Produce word for word the lines of the data below running from the one that has "induction gs as" to the one that has "cbn [concat app].", inclusive, and no others.

── Given entries

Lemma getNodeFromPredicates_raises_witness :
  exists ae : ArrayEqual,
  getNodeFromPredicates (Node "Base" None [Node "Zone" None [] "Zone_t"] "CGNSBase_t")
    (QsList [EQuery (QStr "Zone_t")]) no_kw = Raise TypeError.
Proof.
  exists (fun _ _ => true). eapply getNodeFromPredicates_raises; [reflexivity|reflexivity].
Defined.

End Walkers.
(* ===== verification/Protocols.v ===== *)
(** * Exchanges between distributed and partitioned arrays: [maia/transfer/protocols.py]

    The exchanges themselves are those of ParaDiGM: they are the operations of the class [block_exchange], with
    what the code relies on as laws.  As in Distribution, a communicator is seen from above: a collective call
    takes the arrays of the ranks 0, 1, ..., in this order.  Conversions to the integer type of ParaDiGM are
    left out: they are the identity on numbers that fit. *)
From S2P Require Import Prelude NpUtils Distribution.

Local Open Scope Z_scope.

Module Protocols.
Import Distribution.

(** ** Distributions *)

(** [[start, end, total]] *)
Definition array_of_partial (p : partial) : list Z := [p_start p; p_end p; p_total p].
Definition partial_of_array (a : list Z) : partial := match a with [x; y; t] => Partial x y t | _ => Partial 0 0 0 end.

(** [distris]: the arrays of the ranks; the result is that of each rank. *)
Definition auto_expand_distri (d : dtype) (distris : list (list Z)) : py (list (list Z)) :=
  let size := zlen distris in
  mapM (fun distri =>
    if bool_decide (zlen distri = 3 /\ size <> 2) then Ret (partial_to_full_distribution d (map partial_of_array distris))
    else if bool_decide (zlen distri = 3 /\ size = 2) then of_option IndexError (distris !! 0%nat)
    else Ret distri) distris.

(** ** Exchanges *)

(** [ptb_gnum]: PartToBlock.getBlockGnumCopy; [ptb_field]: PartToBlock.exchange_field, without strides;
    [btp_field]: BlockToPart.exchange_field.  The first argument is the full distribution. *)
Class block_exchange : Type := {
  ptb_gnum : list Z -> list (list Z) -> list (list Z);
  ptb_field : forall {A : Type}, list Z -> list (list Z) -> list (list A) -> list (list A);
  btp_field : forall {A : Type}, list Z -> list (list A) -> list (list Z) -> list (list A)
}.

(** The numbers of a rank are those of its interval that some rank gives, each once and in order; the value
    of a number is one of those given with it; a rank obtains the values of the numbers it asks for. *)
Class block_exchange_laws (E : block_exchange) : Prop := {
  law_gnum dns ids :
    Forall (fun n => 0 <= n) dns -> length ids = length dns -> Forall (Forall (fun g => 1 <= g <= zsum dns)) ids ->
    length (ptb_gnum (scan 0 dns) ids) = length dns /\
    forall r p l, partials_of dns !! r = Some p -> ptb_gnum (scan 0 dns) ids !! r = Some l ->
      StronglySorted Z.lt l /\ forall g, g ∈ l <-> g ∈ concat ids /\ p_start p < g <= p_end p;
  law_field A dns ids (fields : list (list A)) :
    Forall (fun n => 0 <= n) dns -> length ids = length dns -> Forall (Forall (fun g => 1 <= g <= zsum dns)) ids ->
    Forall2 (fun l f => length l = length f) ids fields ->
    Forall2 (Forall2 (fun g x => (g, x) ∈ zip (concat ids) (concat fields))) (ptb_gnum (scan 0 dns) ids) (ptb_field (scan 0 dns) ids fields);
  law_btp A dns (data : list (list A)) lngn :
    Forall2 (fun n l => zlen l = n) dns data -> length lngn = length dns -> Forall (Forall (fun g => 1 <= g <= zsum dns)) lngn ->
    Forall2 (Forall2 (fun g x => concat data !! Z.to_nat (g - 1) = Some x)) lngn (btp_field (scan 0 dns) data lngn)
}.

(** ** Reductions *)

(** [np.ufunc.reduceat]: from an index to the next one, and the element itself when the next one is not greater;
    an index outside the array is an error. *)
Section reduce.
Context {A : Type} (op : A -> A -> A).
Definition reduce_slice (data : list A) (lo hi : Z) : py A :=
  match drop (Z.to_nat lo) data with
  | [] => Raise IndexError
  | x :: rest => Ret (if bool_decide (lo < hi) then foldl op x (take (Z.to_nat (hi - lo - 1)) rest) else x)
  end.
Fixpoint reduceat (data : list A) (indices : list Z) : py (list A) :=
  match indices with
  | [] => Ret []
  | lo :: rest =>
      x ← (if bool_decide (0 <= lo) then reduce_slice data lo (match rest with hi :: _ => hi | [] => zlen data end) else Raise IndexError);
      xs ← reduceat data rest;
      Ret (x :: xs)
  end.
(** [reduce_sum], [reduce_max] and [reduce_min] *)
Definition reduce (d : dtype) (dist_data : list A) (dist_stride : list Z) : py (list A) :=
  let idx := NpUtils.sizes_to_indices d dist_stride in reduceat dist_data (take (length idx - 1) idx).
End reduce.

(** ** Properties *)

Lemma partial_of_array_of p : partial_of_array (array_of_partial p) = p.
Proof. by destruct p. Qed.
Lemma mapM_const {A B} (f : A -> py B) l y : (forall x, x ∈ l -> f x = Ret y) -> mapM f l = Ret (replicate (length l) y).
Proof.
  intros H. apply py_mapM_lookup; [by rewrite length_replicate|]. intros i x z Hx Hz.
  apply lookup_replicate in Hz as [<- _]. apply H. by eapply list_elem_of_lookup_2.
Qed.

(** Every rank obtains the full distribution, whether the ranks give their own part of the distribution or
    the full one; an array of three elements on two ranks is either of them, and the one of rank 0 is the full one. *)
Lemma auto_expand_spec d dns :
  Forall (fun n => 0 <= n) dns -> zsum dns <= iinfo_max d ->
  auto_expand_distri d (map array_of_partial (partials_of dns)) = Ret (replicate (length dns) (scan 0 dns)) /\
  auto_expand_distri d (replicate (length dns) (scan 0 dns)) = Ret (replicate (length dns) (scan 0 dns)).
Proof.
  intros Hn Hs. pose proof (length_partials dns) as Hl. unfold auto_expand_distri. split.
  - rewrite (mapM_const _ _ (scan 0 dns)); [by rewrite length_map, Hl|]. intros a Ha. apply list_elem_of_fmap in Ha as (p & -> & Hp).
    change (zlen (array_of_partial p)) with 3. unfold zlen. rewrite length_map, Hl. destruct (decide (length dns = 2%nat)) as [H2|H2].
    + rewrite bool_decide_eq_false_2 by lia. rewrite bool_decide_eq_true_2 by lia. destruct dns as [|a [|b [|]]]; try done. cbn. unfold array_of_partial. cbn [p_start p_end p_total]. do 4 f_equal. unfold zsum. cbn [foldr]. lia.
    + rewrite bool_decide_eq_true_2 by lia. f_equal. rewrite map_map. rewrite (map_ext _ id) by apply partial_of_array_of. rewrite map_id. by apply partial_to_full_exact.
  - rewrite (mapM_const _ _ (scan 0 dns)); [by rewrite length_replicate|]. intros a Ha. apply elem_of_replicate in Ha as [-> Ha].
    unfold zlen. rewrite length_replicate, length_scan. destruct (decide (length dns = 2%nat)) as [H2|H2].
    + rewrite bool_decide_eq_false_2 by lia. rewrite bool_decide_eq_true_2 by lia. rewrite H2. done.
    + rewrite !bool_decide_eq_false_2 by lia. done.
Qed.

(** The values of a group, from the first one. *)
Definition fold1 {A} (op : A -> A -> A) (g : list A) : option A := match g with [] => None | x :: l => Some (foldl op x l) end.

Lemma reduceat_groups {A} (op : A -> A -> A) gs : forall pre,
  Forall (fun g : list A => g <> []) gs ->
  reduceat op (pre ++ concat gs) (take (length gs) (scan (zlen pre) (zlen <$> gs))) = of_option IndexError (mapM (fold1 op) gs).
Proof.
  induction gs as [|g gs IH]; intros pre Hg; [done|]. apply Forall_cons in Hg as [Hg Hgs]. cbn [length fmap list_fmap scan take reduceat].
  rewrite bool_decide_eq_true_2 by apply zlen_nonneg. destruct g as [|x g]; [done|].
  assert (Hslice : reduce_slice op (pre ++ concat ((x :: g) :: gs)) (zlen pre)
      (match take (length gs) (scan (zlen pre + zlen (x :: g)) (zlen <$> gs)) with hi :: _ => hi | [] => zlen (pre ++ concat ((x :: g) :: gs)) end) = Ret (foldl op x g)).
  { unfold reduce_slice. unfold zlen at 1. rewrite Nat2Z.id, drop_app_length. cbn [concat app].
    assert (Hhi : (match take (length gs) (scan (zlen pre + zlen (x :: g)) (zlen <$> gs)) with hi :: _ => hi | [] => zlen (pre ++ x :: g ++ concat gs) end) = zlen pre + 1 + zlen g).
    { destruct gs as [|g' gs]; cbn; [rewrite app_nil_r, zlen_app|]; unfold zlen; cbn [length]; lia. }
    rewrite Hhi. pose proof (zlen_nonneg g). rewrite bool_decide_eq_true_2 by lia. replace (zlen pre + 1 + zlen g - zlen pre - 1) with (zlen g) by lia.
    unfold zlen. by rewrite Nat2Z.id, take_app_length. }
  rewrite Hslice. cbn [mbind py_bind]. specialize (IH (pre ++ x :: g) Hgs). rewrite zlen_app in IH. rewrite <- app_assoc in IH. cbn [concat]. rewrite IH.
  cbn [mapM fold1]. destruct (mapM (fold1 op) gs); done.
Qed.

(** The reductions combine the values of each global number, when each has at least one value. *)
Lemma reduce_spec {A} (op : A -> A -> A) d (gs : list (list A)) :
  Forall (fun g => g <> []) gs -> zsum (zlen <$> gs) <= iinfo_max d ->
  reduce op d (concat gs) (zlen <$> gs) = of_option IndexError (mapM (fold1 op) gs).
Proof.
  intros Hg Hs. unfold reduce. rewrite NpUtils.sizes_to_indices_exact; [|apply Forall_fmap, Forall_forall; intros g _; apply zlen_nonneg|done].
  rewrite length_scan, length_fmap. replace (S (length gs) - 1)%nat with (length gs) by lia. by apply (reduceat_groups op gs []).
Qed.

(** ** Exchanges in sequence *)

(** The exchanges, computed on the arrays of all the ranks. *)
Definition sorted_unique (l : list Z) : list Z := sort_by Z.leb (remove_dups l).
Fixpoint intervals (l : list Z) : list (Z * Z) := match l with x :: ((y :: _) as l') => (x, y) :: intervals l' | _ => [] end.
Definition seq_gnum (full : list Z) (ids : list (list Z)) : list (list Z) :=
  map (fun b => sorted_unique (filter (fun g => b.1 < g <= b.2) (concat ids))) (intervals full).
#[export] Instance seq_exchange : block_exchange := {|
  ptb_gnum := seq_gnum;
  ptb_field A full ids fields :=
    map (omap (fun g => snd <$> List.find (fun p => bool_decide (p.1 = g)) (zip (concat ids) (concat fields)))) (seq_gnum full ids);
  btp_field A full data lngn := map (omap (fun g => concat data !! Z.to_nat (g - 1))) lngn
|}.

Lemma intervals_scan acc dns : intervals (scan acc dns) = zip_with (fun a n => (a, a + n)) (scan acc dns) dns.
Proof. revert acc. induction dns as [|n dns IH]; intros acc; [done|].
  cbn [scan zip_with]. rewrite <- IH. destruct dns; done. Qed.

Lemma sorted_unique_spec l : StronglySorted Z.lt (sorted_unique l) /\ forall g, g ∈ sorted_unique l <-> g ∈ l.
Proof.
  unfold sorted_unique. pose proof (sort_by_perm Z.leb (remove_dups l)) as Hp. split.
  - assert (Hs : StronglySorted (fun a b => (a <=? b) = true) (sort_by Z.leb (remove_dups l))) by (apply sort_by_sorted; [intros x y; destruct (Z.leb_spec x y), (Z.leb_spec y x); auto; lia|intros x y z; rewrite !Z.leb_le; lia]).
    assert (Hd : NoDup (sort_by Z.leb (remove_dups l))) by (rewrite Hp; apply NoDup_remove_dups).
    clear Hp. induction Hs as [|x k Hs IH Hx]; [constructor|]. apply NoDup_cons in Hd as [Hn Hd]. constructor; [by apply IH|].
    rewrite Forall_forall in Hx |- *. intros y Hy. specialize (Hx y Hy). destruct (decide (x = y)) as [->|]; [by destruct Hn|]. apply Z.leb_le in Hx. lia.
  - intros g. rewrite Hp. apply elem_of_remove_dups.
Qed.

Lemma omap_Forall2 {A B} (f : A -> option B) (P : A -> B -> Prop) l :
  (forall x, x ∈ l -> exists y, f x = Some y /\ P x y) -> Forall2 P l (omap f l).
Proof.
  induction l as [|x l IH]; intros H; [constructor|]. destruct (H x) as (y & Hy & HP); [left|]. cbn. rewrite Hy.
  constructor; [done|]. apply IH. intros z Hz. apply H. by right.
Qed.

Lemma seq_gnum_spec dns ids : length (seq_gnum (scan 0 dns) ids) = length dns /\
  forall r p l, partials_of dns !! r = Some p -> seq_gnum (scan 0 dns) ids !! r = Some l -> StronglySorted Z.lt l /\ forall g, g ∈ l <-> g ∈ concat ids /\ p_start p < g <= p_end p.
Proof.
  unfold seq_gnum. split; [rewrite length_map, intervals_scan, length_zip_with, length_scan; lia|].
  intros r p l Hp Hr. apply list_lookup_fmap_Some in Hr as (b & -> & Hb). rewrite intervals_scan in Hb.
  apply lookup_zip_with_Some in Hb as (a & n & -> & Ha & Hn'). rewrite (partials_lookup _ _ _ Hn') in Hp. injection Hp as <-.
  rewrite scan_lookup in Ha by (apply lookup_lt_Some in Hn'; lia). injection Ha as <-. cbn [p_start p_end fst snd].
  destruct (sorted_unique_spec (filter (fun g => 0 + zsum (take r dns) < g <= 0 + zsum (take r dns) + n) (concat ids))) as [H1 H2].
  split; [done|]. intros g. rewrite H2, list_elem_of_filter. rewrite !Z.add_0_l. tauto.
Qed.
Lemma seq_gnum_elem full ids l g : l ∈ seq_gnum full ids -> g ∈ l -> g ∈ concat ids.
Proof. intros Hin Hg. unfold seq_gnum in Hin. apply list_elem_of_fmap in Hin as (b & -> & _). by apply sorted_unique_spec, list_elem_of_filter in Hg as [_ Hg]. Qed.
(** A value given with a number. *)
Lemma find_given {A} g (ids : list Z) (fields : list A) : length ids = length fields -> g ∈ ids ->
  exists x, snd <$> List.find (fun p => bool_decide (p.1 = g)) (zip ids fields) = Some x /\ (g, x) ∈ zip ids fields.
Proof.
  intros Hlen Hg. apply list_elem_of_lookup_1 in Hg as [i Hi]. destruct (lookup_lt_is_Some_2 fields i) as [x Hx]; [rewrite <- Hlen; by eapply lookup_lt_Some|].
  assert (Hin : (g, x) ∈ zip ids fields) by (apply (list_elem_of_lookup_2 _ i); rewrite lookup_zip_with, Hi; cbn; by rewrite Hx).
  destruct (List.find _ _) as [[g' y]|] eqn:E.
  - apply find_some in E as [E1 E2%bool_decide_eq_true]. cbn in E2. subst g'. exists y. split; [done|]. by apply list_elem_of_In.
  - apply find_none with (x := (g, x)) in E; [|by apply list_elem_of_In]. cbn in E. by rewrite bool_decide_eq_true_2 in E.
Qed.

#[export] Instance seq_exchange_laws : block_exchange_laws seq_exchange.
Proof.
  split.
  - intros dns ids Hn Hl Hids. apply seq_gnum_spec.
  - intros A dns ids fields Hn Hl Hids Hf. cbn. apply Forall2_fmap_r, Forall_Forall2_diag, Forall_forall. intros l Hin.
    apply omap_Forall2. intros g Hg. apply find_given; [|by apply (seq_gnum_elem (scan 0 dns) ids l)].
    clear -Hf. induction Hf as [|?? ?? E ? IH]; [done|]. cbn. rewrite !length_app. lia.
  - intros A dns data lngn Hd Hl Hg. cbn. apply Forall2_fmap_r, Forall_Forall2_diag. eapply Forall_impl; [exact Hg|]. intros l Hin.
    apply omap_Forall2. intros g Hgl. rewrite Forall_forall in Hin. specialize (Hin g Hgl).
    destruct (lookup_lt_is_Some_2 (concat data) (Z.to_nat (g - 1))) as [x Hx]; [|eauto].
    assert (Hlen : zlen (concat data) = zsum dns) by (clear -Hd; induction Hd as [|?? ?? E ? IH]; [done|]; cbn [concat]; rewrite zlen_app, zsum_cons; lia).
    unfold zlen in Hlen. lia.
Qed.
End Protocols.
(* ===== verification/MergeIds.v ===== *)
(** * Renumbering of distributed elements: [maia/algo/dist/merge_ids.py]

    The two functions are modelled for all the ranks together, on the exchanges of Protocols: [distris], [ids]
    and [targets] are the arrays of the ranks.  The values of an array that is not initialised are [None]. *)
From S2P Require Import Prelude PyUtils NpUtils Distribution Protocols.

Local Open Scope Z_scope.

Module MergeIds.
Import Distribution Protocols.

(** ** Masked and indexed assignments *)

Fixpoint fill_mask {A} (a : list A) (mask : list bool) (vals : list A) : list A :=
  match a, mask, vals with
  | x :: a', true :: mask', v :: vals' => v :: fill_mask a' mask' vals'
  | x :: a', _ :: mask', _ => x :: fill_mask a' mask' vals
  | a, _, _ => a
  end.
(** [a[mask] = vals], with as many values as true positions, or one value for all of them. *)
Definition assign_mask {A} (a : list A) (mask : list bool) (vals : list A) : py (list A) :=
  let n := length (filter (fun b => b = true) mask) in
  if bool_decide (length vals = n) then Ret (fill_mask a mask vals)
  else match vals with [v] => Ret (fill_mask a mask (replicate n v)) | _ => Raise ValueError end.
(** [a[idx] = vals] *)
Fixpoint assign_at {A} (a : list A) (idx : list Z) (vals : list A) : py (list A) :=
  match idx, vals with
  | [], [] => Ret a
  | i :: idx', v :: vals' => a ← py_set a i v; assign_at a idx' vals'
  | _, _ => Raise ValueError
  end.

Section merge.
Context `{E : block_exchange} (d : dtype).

────

Solution:
  induction gs as [|g gs IH]; intros pre Hg; [done|]. apply Forall_cons in Hg as [Hg Hgs]. cbn [length fmap list_fmap scan take reduceat].
  rewrite bool_decide_eq_true_2 by apply zlen_nonneg. destruct g as [|x g]; [done|].
  assert (Hslice : reduce_slice op (pre ++ concat ((x :: g) :: gs)) (zlen pre)
      (match take (length gs) (scan (zlen pre + zlen (x :: g)) (zlen <$> gs)) with hi :: _ => hi | [] => zlen (pre ++ concat ((x :: g) :: gs)) end) = Ret (foldl op x g)).
  { unfold reduce_slice. unfold zlen at 1. rewrite Nat2Z.id, drop_app_length. cbn [concat app].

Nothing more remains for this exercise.